46. maddeye göre de belediye başkanlığına büyükşehir ve il belediyelerinde İçişleri Bakanı, diğer belediyelerde vali tarafından görevlendirme yapılabiliyor.
Aydınlık'a konuşan Birlikte İleri Derneği Genel Başkanı Avukat Latif Cem Baran da, görevden almalar ve bu kişilerin yerine yapılan görevlendirmelerde hukuka aykırı bir durum olmadığını belirtti. Baran şunları söyledi:
"Türkiye Cumhuriyeti'nin terörle mücadelesi 40 yıldır sürüyor. Bugün de bu örgütlerin amaçlarına yönelik hukukun içinde hem askeri, hem siyasal, hem sosyal anlamda tedbirler alınmalı. İçişleri Bakanlığınca, hakkında örgüt üyeliği suçundan hapis cezası verilen bazı belediye başkanları görevden uzaklaştırılmıştır.
"Bu karar Anayasa'nın 127. ve Belediye Kanunu'nun 45 ve 46'ıncı maddeleri uyarınca alınmıştır. Bir kişi bir suça dahil olmuşsa bu kişiyi görevden alma yetkisi İçişleri Bakanlığının elindedir. Türkiye Cumhuriyeti, hukukun çizdiği ölçüde vazifesini yapıyor. Hukuka aykırı hiçbir durum yok.
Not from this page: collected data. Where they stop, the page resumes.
(** * Real-time fan-out layer of the task tracker: a shallow embedding

    The development follows the JavaScript sources of the repository:

    - [backend/src/plugins/websocket.js]: the connection registry
      ([activeConnections], a [Map]), the two broadcast helpers, the
      30-second ping timer and the [onClose] hook;
    - [backend/src/controllers/auth-middleware.js]:
      [authenticateWebSocket];
    - [backend/src/routes/websocket/index.js]: the [/updates] route with
      its ['message'] and ['close'] listeners;
    - the task controller: the three [broadcastFiltered] calls;
    - [frontend/src/websocket.js]: the reconnect policy of the client.

    JavaScript objects that are shared by reference (a connection is held
    by the registry, by the listeners of its socket and by the transport)
    live in a heap and are named by a reference.  Effects (writes to a
    socket, changes of the registry, exceptions) are threaded through a
    state-and-exception monad; a [try]/[catch] block is the [try_catch]
    combinator.  Calls that write to a socket leave an event in a trace. *)

From Stdlib Require Import ZArith QArith Qminmax Ascii String DecimalString DecimalZ.
From stdpp Require Import base tactics option list strings gmap.

Set Warnings "-register-all".
Open Scope string_scope.
Open Scope list_scope.

(** ** JSON values

    What [JSON.parse] returns and [JSON.stringify] takes. *)
Module Json.

Inductive JValue : Type :=
| JNull
| JBool (b : bool)
| JNum (x : Q)
| JStr (s : string)
| JArr (items : list JValue)
| JObj (fields : list (string * JValue)).

(** Own property of an object literal, by key. *)
Fixpoint assoc (k : string) (fields : list (string * JValue)) : option JValue :=
  match fields with
  | [] => None
  | (k', v) :: rest => if String.eqb k' k then Some v else assoc k rest
  end.

(** [v.k] on a non-null value: the own property of an object; the
    keys read by the sources ([type], [timestamp]) are not defined on the
    prototypes of strings, numbers, booleans or arrays, so the read is
    [undefined] ([None]) there. *)
Definition prop (k : string) (v : JValue) : option JValue :=
  match v with
  | JObj fields => assoc k fields
  | _ => None
  end.

Definition has_key (k : string) (fields : list (string * JValue)) : bool :=
  bool_decide (is_Some (assoc k fields)).

(** Conversion of a parsed value to a string inside a template literal
    raises a [TypeError] exactly when an object with an own (hence not
    callable) [toString] property is reached: directly, or through the
    [join] of an array. *)
Fixpoint toString_throws (v : JValue) : bool :=
  match v with
  | JObj fields => has_key "toString" fields
  | JArr items =>
      (fix any (l : list JValue) : bool :=
         match l with
         | [] => false
         | x :: l' => toString_throws x || any l'
         end) items
  | _ => false
  end.

End Json.
Export Json.

(** An integer in a template literal: its decimal digits. *)
Definition decimal (n : Z) : string := NilEmpty.string_of_int (Z.to_int n).

(** ** The ECMAScript [Map]: keys in insertion order, no key twice *)
Module JsMap.
Section Ops.
Context {V : Type}.
Definition t := list (string * V).

Definition empty : t := [].

Fixpoint get (k : string) (m : t) : option V :=
  match m with
  | [] => None
  | (k', v) :: m' => if String.eqb k' k then Some v else get k m'
  end.

Definition has (k : string) (m : t) : bool :=
  match get k m with Some _ => true | None => false end.

(** [m.set(k, v)]: an existing key keeps its place, a new one goes last. *)
Fixpoint set (k : string) (v : V) (m : t) : t :=
  match m with
  | [] => [(k, v)]
  | (k', v') :: m' =>
      if String.eqb k' k then (k, v) :: m' else (k', v') :: set k v m'
  end.

(** [m.delete(k)]: the entry of [k] goes; the result of the call is
    [has k m]. *)
Fixpoint delete (k : string) (m : t) : t :=
  match m with
  | [] => []
  | (k', v') :: m' =>
      if String.eqb k' k then m' else (k', v') :: delete k m'
  end.

Definition size (m : t) : nat := length m.
Definition keys (m : t) : list string := m.*1.
Definition values (m : t) : list V := m.*2.

(** A [Map] never holds a key twice. *)
Definition wf (m : t) : Prop := NoDup (keys m).
End Ops.
Arguments t : clear implicits.
End JsMap.

(** ** Sockets, connections and the state of the server *)

Inductive ReadyState : Type := CONNECTING | OPEN | CLOSING | CLOSED.

(** The numeric [readyState] the sources compare with [1] and [2]. *)
Definition readyState_code (s : ReadyState) : nat :=
  match s with CONNECTING => 0 | OPEN => 1 | CLOSING => 2 | CLOSED => 3 end.

#[global] Instance ReadyState_eq_dec : EqDecision ReadyState.
Proof. solve_decision. Defined.

Definition Ref := nat.

(** The socket of a connection.  [send_raises] and [close_raises] say
    whether a call of [socket.send] or [socket.close] on it raises; they are
    there for the properties that speak of a call that raises.  The two
    listener lists hold the closures the route registers, in the order of
    registration; what is kept of a closure is the variable it captured. *)
Record Socket : Type := mkSocket {
  readyState : ReadyState;
  send_raises : bool;
  close_raises : bool;
  on_message : list string;   (* [userId] of each 'message' listener *)
  on_close : list string      (* [connectionId] of each 'close' listener *)
}.

Record User : Type := mkUser {
  user_id : string;
  user_email : string;
  user_name : string
}.

Record Connection : Type := mkConnection {
  user : option User;                         (* [connection.user] *)
  subscriptions : option (gmap string bool);  (* [connection.subscriptions] *)
  socket : Socket                             (* [connection.socket] *)
}.

(** What goes on the wire: a string passed as it is, or the
    [JSON.stringify] of a value. *)
Inductive Payload : Type :=
| Text (s : string)
| Json (v : JValue).

Inductive Event : Type :=
| EvSend (r : Ref) (p : Payload)                (* [send] wrote the frame *)
| EvSendFailed (r : Ref) (p : Payload)          (* [send] raised *)
| EvPing (r : Ref)                              (* [ping] *)
| EvClose (r : Ref) (code : Z) (reason : string)        (* [close] done *)
| EvCloseFailed (r : Ref) (code : Z) (reason : string). (* [close] raised *)

Inductive Exn : Type :=
| TypeError
| SyntaxError
| SendError (r : Ref)
| CloseError (r : Ref)
| JwtError
| StoreError.

Record World : Type := mkWorld {
  heap : gmap Ref Connection;
  activeConnections : JsMap.t Ref;
  pingInterval : bool;          (* the interval timer is armed *)
  trace : list Event
}.

#[global] Instance Socket_inhabited : Inhabited Socket :=
  populate (mkSocket CLOSED false false [] []).
#[global] Instance Connection_inhabited : Inhabited Connection :=
  populate (mkConnection None None inhabitant).

(** The object a reference names. *)
Definition deref (w : World) (r : Ref) : Connection := heap w !!! r.

Definition set_heap (h : gmap Ref Connection) (w : World) : World :=
  mkWorld h (activeConnections w) (pingInterval w) (trace w).
Definition set_activeConnections (m : JsMap.t Ref) (w : World) : World :=
  mkWorld (heap w) m (pingInterval w) (trace w).
Definition set_pingInterval (b : bool) (w : World) : World :=
  mkWorld (heap w) (activeConnections w) b (trace w).
Definition emit (e : Event) (w : World) : World :=
  mkWorld (heap w) (activeConnections w) (pingInterval w) (trace w ++ [e]).

Definition add_trace (events : list Event) (w : World) : World :=
  mkWorld (heap w) (activeConnections w) (pingInterval w) (trace w ++ events).

Definition set_subscriptions (s : option (gmap string bool)) (c : Connection) :=
  mkConnection (user c) s (socket c).
Definition set_user (u : option User) (c : Connection) :=
  mkConnection u (subscriptions c) (socket c).
Definition set_socket (s : Socket) (c : Connection) :=
  mkConnection (user c) (subscriptions c) s.
Definition update (r : Ref) (f : Connection -> Connection) (w : World) : World :=
  set_heap (<[r := f (deref w r)]> (heap w)) w.

(** ** The monad of handlers: state, trace and exceptions *)

Inductive Outcome (A : Type) : Type :=
| Ret (a : A)
| Throw (e : Exn).
Arguments Ret {A} a.
Arguments Throw {A} e.

Definition M (A : Type) : Type := World -> Outcome A * World.

Definition ret {A} (a : A) : M A := fun w => (Ret a, w).
Definition throw {A} (e : Exn) : M A := fun w => (Throw e, w).
Definition bind {A B} (m : M A) (k : A -> M B) : M B :=
  fun w => match m w with
           | (Ret a, w') => k a w'
           | (Throw e, w') => (Throw e, w')
           end.
Definition try_catch {A} (body : M A) (handler : Exn -> M A) : M A :=
  fun w => match body w with
           | (Ret a, w') => (Ret a, w')
           | (Throw e, w') => handler e w'
           end.
Definition gets {A} (f : World -> A) : M A := fun w => (Ret (f w), w).
Definition modify (f : World -> World) : M unit := fun w => (Ret tt, f w).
"Devletin güvenliğine aykırı işler yapmak özgürlük anlamına gelmiyor. HDP, DEM Parti birbiri ile aynıdır. Bunların sokakları kan gölüne çevirme çabalarına devletimiz, güvenlik güçlerimiz, milletimiz izin vermeyecektir. Terör örgütlerinin artık halkta karşılığı yoktur."
PKK’nın kadın yapılanması KJK, kalkışma çağrısında bulundu. KJK’nın sözde koordinasyonundan yapılan açıklamada şu ifadeler yer aldı:
“Mücadeleyi serhildan düzeyine yükseltmek, irade gaspına karşı durmak ve direnmekten geçer. Kadınlar olarak bu cinsiyetçi, kadın düşmanı iktidardan bir an önce kurtulmak için ama ve fakatsız sokakları direniş alanı haline getirmemiz gerekiyor.”
Kürdistan Halk İnisiyatifi de “Belediyelerimizi geri alana kadar sokaklarda olacağız. Bütün meydanları ve sokakları eylem alanlarına çevirelim." çağrısında bulundu.